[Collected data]
Lemma d_insert_endpoint_show nh ports E s :
  ss_inv (services s) → sets_show E s → wl_services w !! nh = Some ports →
  (∀ nh svc, get (services s) nh = Some svc → (∀ u, E svc u = before svc u) ∨ (∀ u, E svc u = after svc u)) →
  ∃ s', d_insert_endpoint info_default nh (mkEndpoint (wl_uid w) ports (wl_status w)) w src s = Ret s' ∧
    frame s s' ∧ sets_show (λ x, if decide (namespaced_hostname_of x = nh) then after x else E x) s'.
Proof.
  intros Hss Hs Hp HE. unfold d_insert_endpoint. destruct (get (services s) nh) as [svc|] eqn:Eg.
  - pose proof (get_key _ _ _ Hss Eg) as Hk. destruct (view_split svc (E svc) (HE _ _ Eg)) as (Hd & Hu & Hv).
    destruct (should_include_endpoint svc _) eqn:Ei; simpl.
    + apply edit_set_show; [done..|]. intros es Hes.
      destruct (insert_endpoint_holds (E svc) es src svc w ports (dom W)) as (es' & Hins & Hh); try done;
        [by rewrite Hk|by rewrite size_dom|]. exists es'. split; [exact Hins|].
      eapply holds_ext; [exact Hv|exact Hh].
    + exists s. split; [done|]. split; [done|]. apply skip_show; [done..|]. intros svc'. rewrite Eg. intros [= <-] u.
      rewrite <-Hv. case_decide; [subst|done]. rewrite (expected_excluded _ _ _ Ei) in Hu |- *. by destruct Hu.
  - eexists; split; [done|]. split; [by split_and!|]. eapply (sets_show_frame _ s); [by split_and!|done|].
    apply skip_show; [done..|]. intros svc. by rewrite Eg.
Qed.

(** The name a key of a workload's service map parses to. *)
Definition host_key (kv : string * list XdsPort) : NamespacedHostname :=
  match nh_from_str kv.1 with Ok nh => nh | Err _ => mkNH "" "" end.

(** The service map of a message names the services of its workload. *)
Definition services_agree (svcs : gmap string (list XdsPort)) : Prop :=
  (∀ h ports, svcs !! h = Some ports →
     ∃ nh, nh_from_str h = Ok nh ∧ wl_services w !! nh = Some (ports_from_xds ports)) ∧
  (∀ nh, is_Some (wl_services w !! nh) → ∃ h, is_Some (svcs !! h) ∧ nh_from_str h = Ok nh).
(** The map a workload is converted to names the services of the message. *)
Lemma xds_services_agree (svcs : gmap string (list XdsPort)) l w :
  collect_results service_entry_from_xds (map_iter svcs) = Ok l → wl_services w = collect_map l →
  services_agree w svcs.
Proof.
  intros Hc%collect_results_ok Hw.
  assert (∀ kv e, service_entry_from_xds kv = Ok e → nh_from_str kv.1 = Ok e.1 ∧ e.2 = ports_from_xds kv.2) as Hentry.
  { intros [h ports] e. unfold service_entry_from_xds, nh_from_str. simpl.
    destruct (Str.split_once "/" h) as [[]|]; [|done]. by intros [= <-]. }
  assert (NoDup l.*1) as Hnd.
  { pose proof (map_iter_keys_NoDup svcs) as Hn. clear Hw. induction Hc as [|kv e kvs es He Hc IH]; simpl in *; [constructor|].
    apply NoDup_cons in Hn as [Hn1 Hn2]. constructor; [|by apply IH]. intros Hin. apply Hn1.
    apply list_elem_of_fmap in Hin as (e' & Hee & [i Hi]%list_elem_of_lookup).
    destruct (Forall2_lookup_r _ _ _ _ _ Hc Hi) as (kv' & Hkv & He').
    apply Hentry in He as [He _]. apply Hentry in He' as [He' _]. rewrite Hee in He.
    rewrite (nh_from_str_inj _ _ _ He He'). apply list_elem_of_fmap_2. by eapply list_elem_of_lookup_2. }
  split.
  - intros h ports [i Hi]%map_iter_elem%list_elem_of_lookup.
    destruct (Forall2_lookup_l _ _ _ _ _ Hc Hi) as (e & He & Hent). apply Hentry in Hent as [Hnh He2]. simpl in *.
    exists e.1. split; [done|]. rewrite Hw. apply collect_map_lookup; [done|]. rewrite <-He2. destruct e.
    by eapply list_elem_of_lookup_2.
  - intros nh [ports Hp]. rewrite Hw in Hp. apply collect_map_lookup in Hp as [i Hi]%list_elem_of_lookup; [|done].
    destruct (Forall2_lookup_r _ _ _ _ _ Hc Hi) as ([h xs] & Hkv & He). apply Hentry in He as [Hnh _]. simpl in *.
    exists h. split; [|done]. exists xs. apply map_iter_elem. by eapply list_elem_of_lookup_2.
Qed.

Lemma try_from_xds_agree r w svcs :
  try_from_xds_with_services r = Ok (w, svcs) →
  services_agree w svcs ∧ wl_capacity w = default 1%Z (xw_capacity r) ∧ wl_uid w = xw_uid r.
Proof.
  unfold try_from_xds_with_services. intros H. repeat (match type of H with
    | and_then ?x _ = _ => destruct x eqn:?; simpl in H; [|done] end).
  injection H as <- <-. split; [|done]. by eapply xds_services_agree.
Qed.

(** A local workload the file format admits: its services are only in the
    outer map, whose names parse and whose ports are [u16]. *)
Definition local_ok (lw : LocalWorkload) : Prop :=
  wl_services (lw_workload lw) = ∅ ∧ (0 ≤ wl_capacity (lw_workload lw) ≤ u32_max)%Z ∧
  ∀ h ports, lw_services lw !! h = Some ports →
    (∃ nh, nh_from_str h = Ok nh) ∧ ∀ k v, ports !! k = Some v → (0 ≤ k < 2 ^ 16 ∧ 0 ≤ v < 2 ^ 16)%Z.

Lemma ports_roundtrip (ports : gmap Z Z) :
  (∀ k v, ports !! k = Some v → (0 ≤ k < 2 ^ 16 ∧ 0 ≤ v < 2 ^ 16)%Z) →
  ports_from_xds (port_list_from_ports ports) = ports.
Proof.
  intros Hr. unfold ports_from_xds, port_list_from_ports. rewrite <-list_fmap_compose.
  assert (((λ p, (as_u16 (xp_service_port p), as_u16 (xp_target_port p))) ∘ (λ kv : Z * Z, mkXdsPort kv.1 kv.2 0)) <$>
    map_iter ports = map_iter ports) as ->.
  { transitivity (id <$> map_iter ports); [|apply list_fmap_id]. apply list_fmap_ext. intros i [k v] Hi.
    apply list_elem_of_lookup_2, map_iter_elem, Hr in Hi as [Hk Hv]. unfold as_u16. simpl.
    by rewrite !Z.mod_small. }
  apply map_eq. intros k. apply option_eq. intros v.
  rewrite collect_map_lookup by apply map_iter_keys_NoDup. apply map_iter_elem.
Qed.

Lemma local_services_agree lw :
  local_ok lw → services_agree (merge_local_services lw) (port_list_from_ports <$> lw_services lw).
Proof.
  intros (Hown & _ & Hs).
  set (key := λ kv : string * gmap Z Z, (host_key (kv.1, []), kv.2)).
  assert (∀ h, is_Some (lw_services lw !! h) → nh_from_str h = Ok (host_key (h, []))) as Hkey.
  { intros h [ports Hp]. destruct (Hs h ports Hp) as [[nh Hnh] _]. unfold host_key. simpl. by rewrite Hnh. }
  assert (wl_services (merge_local_services lw) = collect_map (key <$> map_iter (lw_services lw))) as Hw.
  { unfold merge_local_services. simpl. rewrite Hown. unfold collect_map. rewrite foldl_fmap. apply foldl_ext_in.
    intros m [h ports] Hin%map_iter_elem. unfold key. simpl. assert (nh_from_str h = Ok (host_key (h, []))) as Hh by eauto.
    unfold nh_from_str in Hh. destruct (Str.split_once "/" h) as [[]|]; [|done]. by injection Hh as <-. }
  assert (NoDup (key <$> map_iter (lw_services lw)).*1) as Hnd.
  { rewrite <-list_fmap_compose. apply NoDup_fmap_2_strong; [|eapply NoDup_fmap_1, map_iter_keys_NoDup].
    intros [h p] [h' p'] H1%map_iter_elem H2%map_iter_elem. simpl. intros He.
    assert (h = h') as <- by (eapply nh_from_str_inj; [eauto|rewrite He; eauto]). by rewrite H1 in H2; injection H2 as ->. }
  split.
  - intros h xs. rewrite lookup_fmap. destruct (lw_services lw !! h) as [ports|] eqn:E; [|done]. intros [= <-].
    exists (host_key (h, [])). split; [eauto|]. rewrite ports_roundtrip by (by eapply Hs). rewrite Hw.
    apply collect_map_lookup; [done|]. apply list_elem_of_fmap. exists (h, ports). split; [done|]. by apply map_iter_elem.
  - intros nh [ports Hp]. rewrite Hw in Hp. apply collect_map_lookup in Hp as ([h p] & Hk & Hin%map_iter_elem)%list_elem_of_fmap; [|done].
    injection Hk as -> ->. exists h. rewrite lookup_fmap, Hin. split; [by eexists|]. eauto.
Qed.
End conversion_facts.

(** ** Steps *)

Section runs.
Context {HO : HashOrder} {IM : IndexMap} {RC : RandCrate} {Info Health : Type} (info_default : Info).
Context (display : AddressError → string).
Local Abbreviation DStore := (DStore (Info := Info) (Health := Health)).

(** What changes the store: an xDS update, a reload of the local
    configuration, the resolution of the gateway's own workload, and the
    eviction worker of a set. *)
Inductive DOp :=
| DUpdate (u : XdsUpdate (option XdsAddress))
| DLocal (svcs : list Service) (wls : list LocalWorkload) (prev : DPrev)
| DResolve (w : Workload)
| DEvict (l : nat) (key : string) (until : Z) (restore_health : option Health)
| DTimer (l : nat).

Definition d_step (op : DOp) (s : DStore) : outcome DStore :=
  match op with
  | DUpdate u => fst <$> handle_address info_default display u s
  | DLocal svcs wls prev => fst <$> d_sync_local info_default svcs wls prev s
  | DResolve w => resolve_self w s
  | DEvict l key until h => work l (OpEvict key until h) s
  | DTimer l => work l OpTimer s
  end.

(** Capacities are [u32] and the store stays below [2^32] workloads. *)
Definition room (n : nat) (s : DStore) : Prop :=
  (Z.of_nat (n + size (by_uid (workloads s))) < 2 ^ 32)%Z.

Definition update_ok (u : XdsUpdate (option XdsAddress)) : Prop :=
  match u with
  | XUpdate _ (Some (XAWorkload w)) => (0 ≤ default 1 (xw_capacity w) ≤ u32_max)%Z
  | _ => True
  end.

Definition d_ok (op : DOp) (s : DStore) : Prop :=
  match op with
  | DUpdate u => update_ok u ∧ room 1 s
  | DLocal _ wls _ => Forall local_ok wls ∧ room (length wls) s
  | _ => True
  end.

Inductive d_reach : DStore → Prop :=
| reach_new : d_reach d_new
| reach_step s op s' : d_reach s → d_ok op s → d_step op s = Ret s' → d_reach s'.

Lemma d_new_inv : d_inv (d_new : DStore).
Proof.
  split; simpl; try (intros *; by rewrite lookup_empty); [apply ws_empty_inv| |done|].
  - split; simpl; intros *; by rewrite lookup_empty.
  - split; simpl; try (intros *; unfold get; simpl; by rewrite lookup_empty).
Qed.

(** An update changes the number of workloads by at most one. *)
Lemma handle_address_inv u s :
  d_inv s → update_ok u → room 1 s →
  ∃ s' r, handle_address info_default display u s = Ret (s', r) ∧ d_inv s' ∧
    size (by_uid (workloads s')) ≤ S (size (by_uid (workloads s))).
Proof.
  intros H Hu Hroom. destruct u as [name [[w|v]|]|name]; simpl.
  - unfold insert_workload. destruct (try_from_xds_with_services w) as [[wl svcs]|e] eqn:E; simpl; [|eauto 10].
    apply try_from_xds_agree in E as (Hag & Hc & _). simpl in Hu.
    destruct (put_workload_inv info_default wl svcs s) as (s' & -> & Hinv & Hw & _); try done.
    { by rewrite Hc. }
    simpl. eexists _, _; split; [done|]. split; [done|]. rewrite Hw, map_size_insert. destruct (_ !! _); simpl; lia.
  - unfold insert_service. destruct (service_from_xds v) as [svc|e]; simpl; [|eauto 10].
    destruct (insert_service_internal_inv info_default svc s H) as (s' & -> & Hinv & Hw & _). simpl.
    eexists _, _; split; [done|]. split; [done|]. rewrite Hw. lia.
  - eauto 10.
  - destruct (remove_internal_inv name false s H) as (s' & Hr & Hinv & Hw & _). unfold d_remove. rewrite Hr. simpl.
    eexists _, _; split; [done|]. split; [done|]. rewrite Hw, map_size_delete. destruct (_ !! _); simpl; lia.
Qed.

Lemma sync_workloads_inv wls old new s :
  d_inv s → Forall local_ok wls → room (length wls) s →
  ∃ s' r, sync_workloads info_default wls old new s = Ret (s', Ok r) ∧ d_inv s'.
Proof.
  intros H Hl. revert old new s H. induction Hl as [|lw wls Hlw _ IH]; intros old new s H Hroom; simpl; [eauto|].
  destruct (put_workload_inv info_default (merge_local_services lw) (port_list_from_ports <$> lw_services lw) s)
    as (s' & -> & Hinv & Hw & _); try done.
  { by apply local_services_agree. }
  { by apply Hlw. }
  { unfold room in Hroom. simpl in Hroom. lia. }
  simpl. apply IH; [done|]. unfold room in *. rewrite Hw, map_size_insert. simpl in Hroom. destruct (_ !! _); simpl; lia.
Qed.

Lemma fold_out_inv {A S} (P : S → Prop) (f : A → S → outcome S) l s :
  (∀ a s, P s → ∃ s', f a s = Ret s' ∧ P s') → P s → ∃ s', fold_out f l s = Ret s' ∧ P s'.
Proof.
  intros Hf. revert s. induction l as [|a l IH]; intros s Hs; simpl; [eauto|].
  destruct (Hf a s Hs) as (s' & -> & Hs'). simpl. eauto.
Qed.

Lemma d_sync_local_inv svcs wls prev s :
  d_inv s → Forall local_ok wls → room (length wls) s →
  ∃ s' r, d_sync_local info_default svcs wls prev s = Ret (s', Ok r) ∧ d_inv s'.
Proof.
  intros H Hl Hroom. unfold d_sync_local.
  destruct (sync_workloads_inv wls (dp_workloads prev) ∅ s H Hl Hroom) as (s1 & [old new] & -> & H1). simpl.
  destruct (fold_out_inv d_inv (insert_service_internal info_default) svcs s1) as (s2 & -> & H2); [|done|].
  { intros svc x Hx. destruct (insert_service_internal_inv info_default svc x Hx) as (x' & ? & ? & _). eauto. }
  simpl. set (s3 := foldl _ s2 _).
  assert (d_inv s3) as H3.
  { unfold s3. clearbody s3. generalize (set_iter (dp_services prev ∖ list_to_set (namespaced_hostname_of <$> svcs))).
    intros ks. revert s2 H2. induction ks as [|k ks IH]; intros s2 H2; simpl; [done|]. by apply IH, remove_service_inv. }
  destruct (fold_out_inv d_inv sync_remove_workload (set_iter old) s3) as (s4 & -> & H4); [|done|].
  { intros uid x Hx. unfold sync_remove_workload. destruct (ws_remove uid (workloads x)) as [ws [p|]] eqn:E; [|eauto].
    destruct (remove_workload_inv uid x ws p Hx E) as (x' & ? & ? & _). eauto. }
  simpl. eauto.
Qed.

Lemma d_step_inv op s : d_inv s → d_ok op s → ∃ s', d_step op s = Ret s' ∧ d_inv s'.
Proof.
  intros H Hok. destruct op as [u|svcs wls prev|w|l key until h|l]; simpl in *.
  - destruct (handle_address_inv u s H) as (s' & r & -> & ? & _); [by apply Hok..|]. simpl. eauto.
  - destruct (d_sync_local_inv svcs wls prev s H) as (s' & r & -> & ?); [by apply Hok..|]. simpl. eauto.
  - destruct (resolve_self_inv w s H) as (s' & ? & ? & _). eauto.
  - destruct (work_inv l (OpEvict key until h) s) as (s' & ? & ? & _); eauto.
  - destruct (work_inv l OpTimer s) as (s' & ? & ? & _); eauto.
Qed.

Lemma d_reach_inv s : d_reach s → d_inv s.
Proof.
  induction 1 as [|s op s' _ IH Hok Hst]; [apply d_new_inv|].
  destruct (d_step_inv op s IH Hok) as (s2 & Hst2 & H2). rewrite Hst in Hst2. by injection Hst2 as ->.
Qed.

(** ** What callers see *)

(** An endpoint in a bucket of a set, in service or evicted. *)
Definition in_bucket (es : EndpointSet Endpoint Info) (u : string) (ep : Endpoint) (cap : Z) (i : nat) : Prop :=
  ∃ g e, es !! i = Some g ∧ ((u, e) ∈ im_iter (active g) ∨ (u, e) ∈ im_iter (rejected g)) ∧
    ewi_endpoint e = ep ∧ ewi_capacity e = cap.

Lemma holds_in_bucket n E es u ep cap i : holds n E es → in_bucket es u ep cap i ↔ E u = Some (ep, cap, i).
Proof.
  intros (Hn & M & Hr & _ & HM). rewrite <-HM. unfold in_bucket, placed_view. split.
  - intros (g & e & Hg & [Hin|Hin] & <- & <-).
    + apply (repr_active _ _ Hr _ _ _ _ Hg) in Hin. by rewrite Hin.
    + apply (repr_rejected _ _ Hr _ _ _ _ Hg) in Hin. by rewrite Hin.
  - destruct (M !! u) as [[e j b]|] eqn:E1; simpl; [|done]. intros [= <- <- <-].
    destruct (repr_group _ _ _ _ Hr E1) as [g Hg]. simpl in Hg. exists g, e. split; [done|]. split; [|done].
    destruct b; [left; by apply (repr_active _ _ Hr _ _ _ _ Hg)|right; by apply (repr_rejected _ _ Hr _ _ _ _ Hg)].
Qed.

Problem details
Could you transcribe the entries exactly, from the first line through the line containing "intros Hss Hs", and give nothing more?

Response area
Lemma d_insert_endpoint_show nh ports E s :
  ss_inv (services s) → sets_show E s → wl_services w !! nh = Some ports →
  (∀ nh svc, get (services s) nh = Some svc → (∀ u, E svc u = before svc u) ∨ (∀ u, E svc u = after svc u)) →
  ∃ s', d_insert_endpoint info_default nh (mkEndpoint (wl_uid w) ports (wl_status w)) w src s = Ret s' ∧
    frame s s' ∧ sets_show (λ x, if decide (namespaced_hostname_of x = nh) then after x else E x) s'.
Proof.
  intros Hss Hs Hp HE. unfold d_insert_endpoint. destruct (get (services s) nh) as [svc|] eqn:Eg.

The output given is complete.